━━ Records supplied ━━

(** C36 A client that speaks another protocol than the upstream hears what the
    upstream says.  When a stream is converted to Anthropic messages or OpenAI
    responses without an error, every block written is an event of the client's
    protocol; the text of the events, as a reader of that protocol decodes it,
    is the text of the upstream's, up to the end it announces; the client is
    told the end exactly when the upstream told it, once, last, and whether it
    was for length. *)
Theorem client_hears_the_upstream cfg body model :
  protocol cfg ≠ inboundProtocol cfg → converted (inboundProtocol cfg) →
  let r := drainSSEProtocol cfg body true model [] in
  dr_err r = None →
  let evs := heard (protocol cfg) (events_of cfg (lines_of body) "" "") in
  delivers (inboundProtocol cfg) (sent (dr_client r)) (words evs) (ending_of "" evs).
Proof.
  intros Hne Ht. unfold drainSSEProtocol. set (st0 := Drain _ _ _ _ _ _). cbv zeta.
  pose proof (process_converts cfg (lines_of body) Hne st0) as H.
  destruct (process_lines cfg (lines_of body) st0) as [st [e|]]; [done|]. cbn [negb]. intros Herr.
  assert (∃ st', finish cfg st = Some st' ∧ dr_client (if String.eqb (eventData st) ""
    then DrainResult (value_of (accumulator st)) (incomplete st) (to_client st) None
    else match flush cfg st with
         | Some st => DrainResult (value_of (accumulator st)) (incomplete st) (to_client st) None
         | None => DrainResult (value_of (accumulator st)) true (to_client st) (Some NotConvertible)
         end) = to_client st') as (st' & Hst' & Hcl).
  { unfold finish. destruct (String.eqb (eventData st) ""); [by eexists|].
    destruct (flush cfg st) as [st'|]; [by eexists|done]. }
  destruct (H st st' eq_refl Hst') as (blocks & Hb & Hw). rewrite Hcl, Hw. cbn [to_client st0]. rewrite writes_kept.
  exact (convert_all_delivers _ (converter st0) blocks _ Ht eq_refl Hb).
Qed.

(** Two streams to try it on. *)
Module Demo.

Definition lf : string := chr 10.
(** An Anthropic upstream that stops for length. *)
Definition claude_stream : string := dq (
  "event: message_start" +:+ lf +:+ "data: {'type':'message_start','message':{'usage':{'input_tokens':4,'cache_read_input_tokens':1}}}" +:+ lf +:+ lf
  +:+ "event: content_block_delta" +:+ lf +:+ "data: {'type':'content_block_delta','delta':{'type':'text_delta','text':'hel'}}" +:+ lf +:+ lf
  +:+ "event: content_block_delta" +:+ lf +:+ "data: {'type':'content_block_delta','delta':{'type':'text_delta','text':'lo'}}" +:+ lf +:+ lf
  +:+ "event: message_delta" +:+ lf +:+ "data: {'type':'message_delta','delta':{'stop_reason':'max_tokens'},'usage':{'output_tokens':6}}" +:+ lf +:+ lf
  +:+ "event: message_stop" +:+ lf +:+ "data: {'type':'message_stop'}" +:+ lf +:+ lf).

Definition to_responses : stream_config :=
  {| protocol := AnthropicMessages; inboundProtocol := OpenAIResponses; cfg_provider := "claude" |}.
Definition to_chat : stream_config :=
  {| protocol := AnthropicMessages; inboundProtocol := OpenAIChat; cfg_provider := "claude" |}.
Definition handleProtocolStreaming (auth : auth_context) (tenantID group payload : string) (inbound : Protocol)
    (model : string) : gw answer :=
  if String.eqb tenantID "" then mret (refuse 401 EAuthenticationRequired)
  else if blank model then mret (refuse 400 EModelRequired)
  else if streamingBodyHasTools payload then mret (refuse 400 EUnsupportedCapability)
  else
  let group := if String.eqb group "" then "default"%string else group in
  fresh ← perform SnapshotFresh;
  if negb fresh then mret (refuse 503 EServerSnapshotStale)
  else
  requestID ← perform (NewID "req");
  tenant ← perform (AcquireTenantE tenantID (ax_Limits auth));
  match tenant with
  | Err e => mret (refuse 429 (ELimited e))
  | Ok slot =>
      a ← stream_leased requestID tenantID (ax_SessionKey auth) group model payload inbound;
      _ ← perform (ReleaseE slot);
      mret a
  end.

Definition HandleStreaming (auth : auth_context) (tenantID group : string) (request : ChatCompletionRequest) : gw answer :=
  if String.eqb tenantID "" then mret (refuse 401 EAuthenticationRequired)
  else if String.eqb (Model request) "" then mret (refuse 400 EModelRequired)
  else if negb (Stream request) || containsUnsupportedMessageFields (messages_of (Messages request))
          || containsImageMessageFields (messages_of (Messages request)) then mret (refuse 400 EUnsupportedCapability)
  else if negb (bool_decide (elems (Tools request) = [])) then mret (refuse 400 EUnsupportedCapability)
  else match marshalStreamingRequest request with
  | None => mret (refuse 400 EEncoding)
  | Some payload => handleProtocolStreaming auth tenantID group payload OpenAIChat (Model request)
  end.

(** [HandleMessagesStreaming] and [HandleResponsesStreaming]. *)
Definition handle_streaming_body (inbound : Protocol) (auth : auth_context) (tenantID group body : string) : gw answer :=
  match streamingRequestMetadata body with
  | None => mret (refuse 400 EBadBody)
  | Some (model, stream) =>
      if negb stream then mret (refuse 400 EStreamRequired)
      else if negb (validateStreamingProtocolBody body inbound) then mret (refuse 400 EUnsupportedCapability)
      else handleProtocolStreaming auth tenantID group body inbound model
  end.
Definition HandleMessagesStreaming := handle_streaming_body AnthropicMessages.
Definition HandleResponsesStreaming := handle_streaming_body OpenAIResponses.
End server.
(** C24 A request the gateway itself cannot convert, such as a chat request without
    max_tokens for an Anthropic account, is blamed on the account: the
    upstream is never called, yet the attempt's release says "blocked", the class
    of accounts refused by risk control, and unless an event could not be
    written the account is marked with it, so that for 48 seconds at least no
    request for the model, of any tenant, is given the account. *)
Theorem conversion_failure_blames_account requestID tenantID request inbound no lease slot e upstream tr r :
  selectedProtocol (leaseProvider s lease) (ls_Profile lease) = Some upstream → upstream ≠ OpenAIChat →
  ConvertRequest (marshal_request request) OpenAIChat upstream = Err e →
  runs (attempt_body s requestID tenantID request inbound no lease slot) tr r →
  omap upstream_call tr = []
  ∧ Forall (λ release, rel_ErrorClass release = ErrorBlocked) (omap released tr)
  ∧ (r = Done (Answer None 400 (Some EConversion)) →
     omap marked tr = [(ls_AccountID lease, Model request, ErrorBlocked, 0)])
  ∧ (r = Done (Answer None 400 (Some EConversion)) ∨ r = Done (refuse 500 EEncoding)
     ∨ r = Done (refuse 503 EAttemptFailed) ∨ r = Done (refuse 503 EReleaseFailed))
  ∧ (∀ c now now' raw t criteria excluded account, is_byte raw → t < now + 48 * second → cr_Model criteria = Model request →
     judge (MarkFailure (ls_AccountID lease) (Model request) ErrorBlocked 0 now now' raw c) t criteria excluded
       (ls_AccountID lease) account ≠ Candidate).
Proof.
  intros Hsel Hne Hconv Hr.
  assert (callUpstream s lease request inbound = mret (call_failed 400 None 0 EConversion)) as Hcall.
  { unfold callUpstream. cbv zeta. by rewrite Hsel, bool_decide_eq_false_2, Hconv by done. }
  assert (attempt_class lease (call_failed 400 None 0 EConversion) = ErrorBlocked) as Hclass by done.
  unfold attempt_body in Hr.
  apply runs_open_inv in Hr as (attemptID & startedAt & startID & added & tr1 & -> & Hr).
  destruct added.
  2,3: cbn in Hr; destruct Hr as ([] & tr2 & -> & -> & ->); split_and!;
    [done|by constructor|discriminate|by auto|intros *; apply blocked_account_skipped].
  rewrite Hcall in Hr. cbn [mret prog_mret mbind prog_mbind prog_bind] in Hr.
  apply runs_release_inv in Hr as (at_ & now & ok & tr2 & -> & Hr).
  unfold conclude, markTransportOrAccount in Hr. rewrite Hclass in *. 
  assert (tr2 = [Ev (ReleaseE slot) tt] ++ (if ok then [Ev (MarkFailureE (ls_AccountID lease) (Model request) ErrorBlocked 0) tt] else [])
    ∧ r = Done (if ok then Answer None 400 (Some EConversion) else refuse 503 EReleaseFailed)) as [-> ->].
  { cbn in Hr. destruct Hr as ([] & tr3 & -> & Hr). destruct ok; cbn in Hr; [|by destruct Hr as [-> ->]].
    by destruct Hr as ([] & tr4 & -> & -> & ->). }
  destruct ok; split_and!; try (by repeat constructor); try (intros *; apply blocked_account_skipped); by auto.
Qed.
End router.

(** ** A gateway to try it on *)

Module Demo.

#[local] Instance conversions : Conversions := {|
  prepareKiroPayload _ _ payload := Some payload;
  normalizeKiroResponse body _ := Some body;
  ParseDuration _ := None;
  ParseTime _ := None
|}.

Definition server : Server :=
  {| sv_Provider := "apikey"; sv_ChooseAllPlatforms := true; sv_RequestTimeout := 0; sv_ProducerID := "gw-1" |}.

Definition lease (id : string) : Lease := MkLease id "openai" zeroCredential zeroProfile (MkLimits 0 0 0 "") 0 "failover".

Definition answer_body : string := dq "{'id':'1','usage':{'prompt_tokens':12,'completion_tokens':3}}".

(** Account "a" is over its limit, "b" answers; everything else works. *)
Definition environment (n : nat) (X : Type) (e : gwE X) : X :=
  match e in gwE X return X with
  | SnapshotFresh => true
  | NewID prefix => (prefix +:+ "-" +:+ chr (48 + n))%string
  | Now => 1000 * (1 + Z.of_nat n)
  | AcquireTenantE _ _ => Ok (Some "tenant"%string)
  | AcquireE lease => Ok (Some (ls_AccountID lease))
  | ReleaseE _ => tt
  | LookupE _ _ => "a"%string
  | PinE _ _ _ _ => tt
  | ChooseE _ _ excluded => Ok (lease (if bool_decide ("a"%string ∈ excluded) then "b" else "a"))
  | MarkEgressE _ => false
  | MarkFailureE _ _ _ _ => tt
  | AddStartedE _ => Added
  | AddReleaseE _ => true
  | DoE lease _ => Some {| ur_status := if String.eqb (ls_AccountID lease) "a" then 429 else 200;
                           ur_retry_after := ""; ur_reset := ""; ur_body := Some answer_body |}
  | HeadersE _ => tt
  | DrainE _ _ _ _ => {| dr_usage := None; dr_partial := false; dr_error := None |}
  end.

(** One tenant, whose token is "secret". *)
Definition authenticator : Authenticator :=
  MkAuthenticator {[ HashToken "secret" := one_token ]} true.

(** A chat request for [model]. *)
Definition body (model : string) : inference :=
  ChatCompletions (dq ("{'model':'" +:+ model +:+ "','messages':[{'role':'user','content':'hi'}]}")).

Definition ask (model : string) : gw answer :=
  serve_inference server authenticator 7 (Some ("Bearer secret"%string, ""%string)) "" (body model).

Definition trace (model : string) : list (event gwE) := (execute environment 0 (ask model)).1.

(** Fairness of a concrete trace, decided. *)
Fixpoint fairb (tr : list (event gwE)) (σ : monitor) : bool :=
  match tr with
  | [] => true
  | Ev e x :: tr =>
      match e in gwE X return X → bool with
      | NewID _ => λ id, bool_decide (id ∉ mo_ids σ) && negb (blank id)
      | Now => λ t, (0 <? t) && (mo_clock σ <=? t)
      | ChooseE _ _ excluded => λ r, match r with
          | Ok lease => bool_decide (ls_AccountID lease ∉ excluded) && negb (blank (ls_AccountID lease))
          | Err _ => true
          end
      | DoE _ _ => λ r, match r with Some response => 0 <=? ur_status response | None => true end
      | _ => λ _, true
      end x && fairb tr (next e x σ)
  end.

Lemma fairb_fair tr σ : fairb tr σ = true → fair tr σ.
Proof.
  revert σ. induction tr as [|[X e x] tr IH]; intros σ; [done|]. cbn [fairb fair].
  intros [He Htr]%andb_true_iff. split; [|by apply IH]. clear IH Htr.
  destruct e; cbn [answers gw_monitor gw_answers] in *; try done.
  - apply andb_true_iff in He as [?%bool_decide_eq_true ?%negb_true_iff]. done.
  - apply andb_true_iff in He as [?%Z.ltb_lt ?%Z.leb_le]. done.
  - destruct x; [|done]. apply andb_true_iff in He as [?%bool_decide_eq_true ?%negb_true_iff]. done.
  - destruct x; [|done]. by apply Z.leb_le.
Qed.

Lemma trace_fair : fair (trace "gpt") monitor0.
Proof. apply fairb_fair. vm_compute. reflexivity. Qed.

Example served : (execute environment 0 (ask "gpt")).2 = Answer (Some answer_body) 200 None.
Proof. vm_compute. reflexivity. Qed.

Example both_on_record :
  (λ t, (as_AccountID (at_started t), rel_AttemptNo (at_release t), rel_ErrorClass (at_release t),
         charged (at_release t))) <$> mo_closed (watch (trace "gpt") monitor0) =
  [("b", 2, "ok", true); ("a", 1, "rate_limited_unknown", false)]%string.
Proof. vm_compute. reflexivity. Qed.

Lemma requests_are_disciplined_witness :
  disciplined (trace "gpt") monitor0
  ∧ mo_held (watch (trace "gpt") monitor0) = [] ∧ mo_open (watch (trace "gpt") monitor0) = None
  ∧ (length (mo_closed (watch (trace "gpt") monitor0)) <= 2)%nat
  ∧ (admitted authenticator 7 (Some ("Bearer secret"%string, ""%string)) = None → trace "gpt" = []).
Proof.
  exact (requests_are_disciplined server authenticator 7 _ "" (body "gpt") _ _
    (execute_runs environment 0 (ask "gpt")) trace_fair).
Defined.

Lemma charged_once_and_answered_witness :
  let closed := mo_closed (watch (trace "gpt") monitor0) in
  let ans := (execute environment 0 (ask "gpt")).2 in
  (length (filter (λ t, at_persisted t && charged (at_release t) = true) closed) <= 1)%nat
  ∧ (∀ t, t ∈ closed → at_persisted t = true → charged (at_release t) = true → an_err ans = None)
  ∧ (an_err ans = None → ∃ t rest, closed = t :: rest ∧ succeeded_on_record t = true).
Proof.
  exact (charged_once_and_answered server authenticator 7 _ "" (body "gpt") _ _
    (execute_runs environment 0 (ask "gpt")) trace_fair).
Defined.

Lemma closed_two : length (mo_closed (watch (trace "gpt") monitor0)) = 2%nat.
Proof. vm_compute. reflexivity. Qed.

Definition tenant_auth : AuthContext := context_of one_token.

Lemma events_valid_unless_blank_witness :
  ∃ t, t ∈ mo_closed (watch (trace "gpt") monitor0) ∧
  let named := blank (as_Model (at_started t)) = false ∧ blank (as_Provider (at_started t)) = false in
  (AttemptStarted_Validate (at_started t) = Ok tt ↔ named)
  ∧ (Release_Validate (at_release t) = Ok tt ↔ named ∧ nonnegative_usage (at_release t) = true).
Proof.
  pose proof closed_two as Hlen.
  destruct (mo_closed (watch (trace "gpt") monitor0)) as [|t rest] eqn:E; [discriminate Hlen|].
  exists t. split; [by left|].
  apply (events_valid_unless_blank server authenticator 7 (Some ("Bearer secret"%string, ""%string)) ""
    (body "gpt") (trace "gpt") (execute environment 0 (ask "gpt")).2 tenant_auth t).
  - exact (execute_runs environment 0 (ask "gpt")).
  - apply trace_fair.
  - vm_compute. reflexivity.
  - vm_compute. reflexivity.
  - vm_compute. reflexivity.
  - rewrite E. by left.
Defined.

Definition standing (t : attempt) :=
  (at_persisted t, charged (at_release t), AttemptStarted_Validate (at_started t), Release_Validate (at_release t)).

Example blank_standing :
  standing <$> mo_closed (watch (trace " ") monitor0) =
  [(true, true, Err MissingField, Err MissingField); (true, false, Err MissingField, Err MissingField)].
Proof. vm_compute. reflexivity. Qed.

(** A request for a blank model slips through unmetered.  The streaming handlers
    refuse a model of spaces, the non-streaming one only the empty string: such a
    request can be forwarded, answered with 200 and put on the stream as a
    release the policy would charge, while control rejects both of its events
    for their missing field. *)
Theorem blank_model_served_unmetered :
  let tr := trace " " in
  let ans := (execute environment 0 (ask " ")).2 in
  (∀ auth tenantID group payload inbound, tenantID ≠ ""%string →
     handleProtocolStreaming server auth tenantID group payload inbound " " = mret (refuse 400 EModelRequired))
  ∧ runs (ask " ") tr ans ∧ fair tr monitor0 ∧ an_status ans = 200 ∧ an_err ans = None
  ∧ ∃ t rest, mo_closed (watch tr monitor0) = t :: rest ∧ at_persisted t = true ∧ charged (at_release t) = true
    ∧ AttemptStarted_Validate (at_started t) = Err MissingField ∧ Release_Validate (at_release t) = Err MissingField.
Proof.
  cbv zeta. split_and!.
  - intros auth tenantID group payload inbound Ht. unfold handleProtocolStreaming.
    by rewrite (proj2 (String.eqb_neq _ _) Ht).
  - exact (execute_runs environment 0 (ask " ")).
  - apply fairb_fair. vm_compute. reflexivity.
  - vm_compute. reflexivity.
  - vm_compute. reflexivity.
  - pose proof blank_standing as Hst.
    destruct (mo_closed (watch (trace " ") monitor0)) as [|t rest]; [discriminate Hst|].
    exists t, rest. split; [done|]. cbn [fmap list_fmap] in Hst. unfold standing in Hst.
    injection Hst as Hp Hc Hs Hr _. done.
Qed.
End Demo.

(** A chat request without max_tokens, which Anthropic requires. *)
Module Refused.
#[local] Existing Instance Demo.conversions.

Definition chat : ChatCompletionRequest := {| Model := "sonnet"; Messages := made [Some [("role", JString "user"); ("content", JString "hi")]];
  Stream := false; Tools := None; MaxTokens := None; Temperature := None; TopP := None; Stop := JNull |}%string.
Definition claude_lease : Lease := MkLease "acct" "claude" zeroCredential zeroProfile (MkLimits 0 0 0 "") 0 "failover".
Definition body : gw attempt_result := attempt_body Demo.server "req" "tenant" chat OpenAIChat 1 claude_lease None.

━━━

◆ **Required work**
Copy out the lines above exactly, beginning at the one that contains "(Some EConversion)) →" and ending at the one that contains "judge (MarkFailure (ls_AccountID".

◆ **Task response**
  ∧ (r = Done (Answer None 400 (Some EConversion)) →
     omap marked tr = [(ls_AccountID lease, Model request, ErrorBlocked, 0)])
  ∧ (r = Done (Answer None 400 (Some EConversion)) ∨ r = Done (refuse 500 EEncoding)
     ∨ r = Done (refuse 503 EAttemptFailed) ∨ r = Done (refuse 503 EReleaseFailed))
  ∧ (∀ c now now' raw t criteria excluded account, is_byte raw → t < now + 48 * second → cr_Model criteria = Model request →
     judge (MarkFailure (ls_AccountID lease) (Model request) ErrorBlocked 0 now now' raw c) t criteria excluded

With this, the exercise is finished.